Une cinquantaine de chefs étoilés, parmi lesquels figurent Philippe Etchebest, Mauro Colagreco et Thierry Marx, ont publié ce dimanche 17 mai 2026 une tribune dans le Monde pour alerter sur la nécessité de sortir du modèle agricole intensif actuel. Selon Ouest France, ces professionnels de la gastronomie plaident en faveur d’une agriculture plus durable, soulignant que la santé des consommateurs et la souveraineté alimentaire du pays sont en jeu. « La compétitivité seule est un mirage ; la santé et la souveraineté, elles, sont des questions de survie », écrivent-ils dans leur manifeste.
Ce qu'il faut retenir
- 50 chefs étoilés signataires de la tribune, dont trois figures majeures de la cuisine française : Philippe Etchebest, Mauro Colagreco et Thierry Marx.
- Publication de la tribune dimanche 17 mai 2026 dans le Monde, à la une du journal.
- Appel à un modèle agricole moins intensif et plus durable, au nom de la santé publique et de la souveraineté alimentaire.
- Critique de la focalisation exclusive sur la compétitivité économique, jugée illusoire à long terme.
- Affirmation que la transition vers une agriculture durable est une question de survie pour le pays.

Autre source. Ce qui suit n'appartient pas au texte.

Lemma apply_server_ok server mtu active w w' :
  parse_tunnel_mtu (uci_mtu (view w)) = Ok mtu -> MIN_TUNNEL_MTU <= mtu <= TUNNEL_MTU -> tunnel_up (view w) = active -> apply_server server mtu active w = (w', inr tt) ->
  server_in_force server w w'.
Proof.
  intros Hu Hm Hup Hr. apply bind_run in Hr as [(? & _ & [=]) | (w1 & [] & Hprep & Hr)].
  apply bind_run in Hr as [(? & _ & [=]) | (w2 & [] & Hstart & Hr)]. apply bind_run in Hr as [(? & _ & [=]) | (w3 & out & Hmtu & Hset)].
  pose proof (prepare_relay_keeps _ _ _ _ _ Hprep) as Hk1. apply prepare_relay_ok in Hprep as [Hf1 Hr1].
  assert (keep [ARelay; AFile RELAY_ENDPOINT_PATH] w1 w2 /\ tunnel_up (view w2) = true /\ (active = true -> w2 = w1)) as (Hk2 & Hup2 & Hsame).
  { destruct active; [injection Hstart as <-; split_and!; [done | | done]; rewrite (Hk1 ATunnel (list_elem_of_here _ _)); done |].
    split_and!; [| by apply run_unit_ok in Hstart as (? & ?) | done]. assert (preserves (keep [ARelay; AFile RELAY_ENDPOINT_PATH]) (set_tunnel "start")) as Hk.
    { unfold Network.set_tunnel. keeps. } by eapply Hk. }
  assert (keep [ARelay; ATunnel; AAddresses; AFile RELAY_ENDPOINT_PATH] w2 w3) as Hk3.
  { assert (preserves (keep [ARelay; ATunnel; AAddresses; AFile RELAY_ENDPOINT_PATH]) (run (SetMtu mtu))) as Hk by keeps. by eapply Hk. }
  apply program_ran in Hmtu. cbn in Hmtu. pose proof (set_peer_keeps _ _ _ _ Hset) as Hk4. apply set_peer_ok in Hset as [Hin Haddr].
  unfold keep, untouched, routes in *. rewrite ?Forall_forall in *.
  assert (forall a, a ∈ [ARelay; AFile RELAY_ENDPOINT_PATH] -> agree a w1 w') as Hr4.
  { intros a Ha. pose proof (Hk2 a Ha) as K2. pose proof (Hk3 a ltac:(set_solver)) as K3. pose proof (Hk4 a ltac:(set_solver)) as K4.
    apply elem_of_cons in Ha as [-> | ->%list_elem_of_singleton]; cbn in *; congruence. }
  pose proof (Hr4 ARelay ltac:(set_solver)) as R. pose proof (Hr4 (AFile RELAY_ENDPOINT_PATH) ltac:(set_solver)) as F.
  pose proof (Hk3 ATunnel ltac:(set_solver)) as T3. pose proof (Hk4 ATunnel ltac:(set_solver)) as T4.
  pose proof (Hk4 AMtu ltac:(set_solver)) as M4. pose proof (Hk3 AAddresses ltac:(set_solver)) as A3. pose proof (Hk1 AAddresses ltac:(set_solver)) as A1.
  cbn in R, F, T3, T4, M4, A3, A1. split_and!; try congruence; [lia | lia |].
  exists (addresses (view w3)). split; [| exact Haddr]. intros Hw. rewrite Hw in Hup. rewrite A3, Hsame by done. exact A1.
Qed.
(** Up to the peer an update of an active tunnel leaves the interface alone but for its MTU. *)
Lemma apply_server_err server mtu w w' e : apply_server server mtu true w = (w', inl e) ->
  tunnel_up (view w') = tunnel_up (view w) /\
  (rollback_reported e \/ peer_restored w w' /\ (link_mtu (view w') = link_mtu (view w) \/ link_mtu (view w') = mtu)).
Proof.
  set (same := [ATunnel; AAddresses; AWg; AFile conf]).
  assert (forall w1, keep same w w1 -> tunnel_up (view w1) = tunnel_up (view w) /\ peer_restored w w1) as Hsame.
  { intros w1 Hk. split; [by apply (Hk ATunnel); left |]. split_and!; [apply (Hk AAddresses); right; left | apply (Hk (AFile conf)); do 3 right; left |].
    left. apply (Hk AWg). do 2 right. left. }
  intros Hr. assert (preserves (keep same) (prepare_relay server (negb true))) as Kp.
  { intros w1 w2 r Hp%prepare_relay_keeps a Ha. apply Hp. unfold same, routes in *. set_solver. }
  assert (forall w1 r, prepare_relay server (negb true) w = (w1, r) -> link_mtu (view w1) = link_mtu (view w)) as Hpm.
  { intros w1 r Hp%prepare_relay_keeps. apply (Hp AMtu). unfold routes. set_solver. }
  apply bind_run in Hr as [(? & Hp & [= <-]) | (w1 & [] & Hp & Hr)]; pose proof (Hpm _ _ Hp) as Hmtu1; apply Kp in Hp.
  { apply Hsame in Hp as []; eauto 6. }
  apply bind_run in Hr as [(? & [=] & _) | (w2 & [] & [= <-] & Hr)].
  assert (preserves (keep same) (run (SetMtu mtu))) as Km by (unfold same; keeps).
  assert (forall w2 r, run (SetMtu mtu) w1 = (w2, r) -> link_mtu (view w2) = link_mtu (view w) \/ link_mtu (view w2) = mtu) as Hset_mtu.
  { intros w2 r Hrun. pose proof (mtu_set_or_left (conf := conf) mtu None w1) as Hlaw. cbn in Hlaw. unfold Network.run in Hrun. cbv zeta in Hrun.
    rewrite asks_run in Hrun. destruct (exec _ _ w1) as [w3 a]. rewrite Hmtu1 in Hlaw. cbn [fst snd] in *.
    assert (w2 = w3) as -> by (unfold of_result in Hrun; destruct a as [| | [] ? ?]; [..| destruct (with_context _ _) |]; by injection Hrun as <- _). done. }
  apply bind_run in Hr as [(? & Hm & [= <-]) | (w3 & out & Hm & Hset)]; pose proof (Hset_mtu _ _ Hm) as Hmtu;
    apply Km in Hm; apply (transitivity Hp) in Hm; [apply Hsame in Hm as []; eauto |].
  pose proof (set_peer_keeps _ _ _ _ Hset) as Hk. pose proof (Hk ATunnel ltac:(right; left)) as Ht. pose proof (Hk AMtu ltac:(right; right; left)) as Hk4.
  apply Hsame in Hm as [Hup (Ha & Hf & Hw)]. cbn in Ht, Hk4. rewrite Hk4.
  split; [congruence |]. apply set_peer_err in Hset as [? | (Ha' & Hf' & Hw')]; [by left | right; split; [| done]].
  split_and!; [congruence | congruence |]. rewrite Hf in Hw'. destruct Hw' as [Hw' | Hw']; [| by right]. rewrite Hw'. exact Hw.
Qed.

Une tribune engagée pour repenser l’agriculture française
Dans leur texte, les signataires rappellent que l’agriculture intensive, bien qu’elle ait permis d’augmenter les rendements, a aussi contribué à dégrader les sols, à réduire la biodiversité et à menacer la santé des consommateurs. Selon eux, ce modèle n’est plus viable, tant sur le plan environnemental qu’économique. « On ne peut plus se contenter de produire toujours plus, toujours moins cher, sans se soucier des conséquences », a déclaré Thierry Marx, chef étoilé et ardent défenseur de l’agroécologie.
Les chefs étoilés soulignent également l’urgence de restaurer la souveraineté alimentaire de la France, un pays historiquement agricole. Pour eux, cette souveraineté passe nécessairement par une réduction de la dépendance aux intrants chimiques et une meilleure rémunération des agriculteurs. « Sans une agriculture résiliente, c’est toute notre chaîne alimentaire qui est en danger », a ajouté Philippe Etchebest lors d’un entretien téléphonique avec Ouest France.
Des arguments qui résonnent dans un contexte de crises multiples
Cette prise de position s’inscrit dans un contexte marqué par plusieurs crises. D’abord, la hausse des prix des denrées alimentaires, liée en partie à la guerre en Ukraine et aux perturbations des chaînes d’approvisionnement. Ensuite, les réformes européennes sur la réduction des pesticides, qui divisent les acteurs du secteur. Enfin, les attentes croissantes des consommateurs en matière de transparence et de qualité nutritionnelle.
Selon une étude récente de l’INRAE, près de 30 % des sols agricoles français présentent une dégradation avancée, un chiffre qui alerte autant les scientifiques que les professionnels de la restauration. « Si on ne change pas de braquet aujourd’hui, demain, ce ne sera plus une question de choix, mais de nécessité », a prévenu Mauro Colagreco, chef du restaurant Mirazur à Menton, trois étoiles au Guide Michelin.
Cette initiative pourrait aussi inciter d’autres professionnels de la filière à se joindre au mouvement. Déjà, des associations comme les Soulèvements de la Terre ou Farm Europe ont salué cette prise de parole. « C’est un signal fort que des figures aussi visibles que des chefs étoilés s’emparent du sujet », a réagi un porte-parole de Farm Europe. Bref, l’agriculture française entre dans une nouvelle phase de son histoire, où les enjeux écologiques et sociaux prennent une place centrale.
Parmi les signataires les plus médiatisés figurent Philippe Etchebest (juré de l’émission « Top Chef »), Mauro Colagreco (Mirazur, trois étoiles), et Thierry Marx (Cuisine(s) Mode d’Emploi(s), deux étoiles). On trouve également Anne-Sophie Pic, seule femme à détenir trois étoiles en France, ainsi que Yannick Alléno et Hélène Darroze.
Les signataires appellent à une mobilisation plus large, incluant les consommateurs et les distributeurs. Une pétition en ligne a été lancée en parallèle de la tribune, avec pour objectif d’atteindre 100 000 signatures d’ici la fin de l’année 2026. Par ailleurs, des rencontres avec des parlementaires sont prévues pour porter leurs revendications.